Au point qu’effectivement, tels des Merkel et des Cameron en présence de François Hollande selon Le Figaro, nous n’y entendons plus rien. Ou plutôt, nous en entendons trop, à devoir nous en boucher les oreilles. On pourrait paraphraser Paul-Henri de Limbert : « en réalité, le candidat de l’UMP est obligé de jouer à l’insoumis. ». Ou plutôt, au trublion. Bref, à rester dans son rôle. L’aile droite de son parti l’y oblige, elle craint la dérouillée du Front national aux législatives.
Ce qui inquiète aussi beaucoup certains de nos voisins européens. « On peut comprendre qu’ils ne se pressent pas pour le recevoir, » comme le conclut Le Figaro à propos de François Hollande, et non de Sarkozy. Encore, que, les Autrichiens, les Hongrois, peut-être…

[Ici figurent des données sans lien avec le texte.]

(** The connection of [connected_at_A] after the publish of frame B:
    its first delivery, and the two steps that lead to it; and a
    connection made after frame A and served at once. *)
Lemma first_wait_yields_frame_current_when_served_witness :
  (1 <= 2
   /\ 2 = _frame_seq (service (sample_run ((connected_at_A ++ then_published_B)
                                           ++ [Run 0%nat true]) (boot load_config)))
   /\ _latest_original (service (sample_run ((connected_at_A ++ then_published_B)
                                             ++ [Run 0%nat true]) (boot load_config)))
      = Some (b "PB"))
  /\ (exists frame n,
        (1 <= n <= 3)%nat
        /\ _latest_original (service (sample_run (connected_at_A ++ then_published_B)
                                                 (boot load_config))) = Some frame
        /\ 1 <= _frame_seq (service (sample_run (connected_at_A ++ then_published_B)
                                                (boot load_config)))
        /\ sessions (sample_run (replicate n (Run 0%nat true))
                       (sample_run (connected_at_A ++ then_published_B)
                                   (boot load_config))) !! 0%nat
           = Some {| gen := {| last_seq :=
                                 _frame_seq (service (sample_run
                                    (connected_at_A ++ then_published_B)
                                    (boot load_config)));
                               pc := Suspended |};
                     wfile := [chunk_of frame];
                     serving := true |})
  /\ (exists frame,
        _latest_original (service (sample_run
            [LoopCheck; LoopCycle (CaptureReturns (Some frame_A))] (boot load_config)))
        = Some frame
        /\ 1 <= _frame_seq (service (sample_run
            [LoopCheck; LoopCycle (CaptureReturns (Some frame_A))] (boot load_config)))
        /\ critical_section (service (sample_run
            [LoopCheck; LoopCycle (CaptureReturns (Some frame_A))] (boot load_config)))
            (last_seq frame_generator)
           = NewFrame (Some frame) (_frame_seq (service (sample_run
            [LoopCheck; LoopCycle (CaptureReturns (Some frame_A))] (boot load_config))))
        /\ sessions (sample_run [GET 0%nat "/stream"; Run 0%nat true; Run 0%nat true]
                      (sample_run [LoopCheck; LoopCycle (CaptureReturns (Some frame_A))]
                                  (boot load_config))) !! 0%nat
           = Some {| gen := {| last_seq := _frame_seq (service (sample_run
                         [LoopCheck; LoopCycle (CaptureReturns (Some frame_A))]
                         (boot load_config)));
                               pc := Suspended |};
                     wfile := [chunk_of frame];
                     serving := true |}).
Proof.
  split.
  { apply (proj1 (first_wait_yields_frame_current_when_served
                    sample_imencode sample_IMWRITE_JPEG_QUALITY load_config
                    ((connected_at_A ++ then_published_B) ++ [Run 0%nat true]) 0%nat)
                 (Run 0%nat true) (b "PB") 2).
    - vm_compute. reflexivity.
    - vm_compute. reflexivity. }
  split.
  { apply (proj1 (proj2 (first_wait_yields_frame_current_when_served
                    sample_imencode sample_IMWRITE_JPEG_QUALITY load_config
                    (connected_at_A ++ then_published_B) 0%nat))
                 {| gen := frame_generator; wfile := []; serving := true |}).
    - vm_compute. reflexivity.
    - reflexivity.
    - reflexivity.
    - reflexivity.
    - vm_compute. lia. }
  apply (proj2 (proj2 (first_wait_yields_frame_current_when_served
                  sample_imencode sample_IMWRITE_JPEG_QUALITY load_config
                  [LoopCheck; LoopCycle (CaptureReturns (Some frame_A))] 0%nat))).
  - vm_compute. lia.
  - reflexivity.
  - reflexivity.
Defined.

On pourrait conclure (pour bassement polémiquer) que, pour Le Figaro, Sarkozy n’est qu’un candidat par défaut. Ce qui les intéresse, c’est les pépettes, le flouze, le grisbi. Pour leurs annonceurs et eux-mêmes. Mais il faut enjoliver, faute de mieux, le candidat Sarkozy, sans trop mécontenter les annonceurs. Je sais, c’est abusif, outrancier, précision que je dois à Marine Rabreau (qui n’en pense peut-être pas moins…).

Tel l’arracheur de poils…
de cheval

Dans un premier temps, Sarkozy va à Rungis nous clamer qu’il y a très peu de viande halal abattue en région parisienne, tellement peu que c’en est dérisoire.
Regardez la photo de Lionel Bonaventure pour l’AFP, prise à Rungis : « ici, viande halal », lit-on sur un panonceau de CRG (un courtier ?). La viande halal vient peut-être à Rungis, comme l’autre, soit souvent la même, de toute la France (et sans doute évidemment aussi de l’étranger).
Pour Sarkozy, la polémique était alors inutile. Du coup, un peu partout en France, hormis dans le Nord ou un importateur de viande halal démissionnait du FN, tout le monde minimisait.
Non, on en fait, du halal, mais pas beaucoup, pratiquement rien.

À nous faire croire que les agneaux et les moutons sont toujours égorgés dans des baignoires.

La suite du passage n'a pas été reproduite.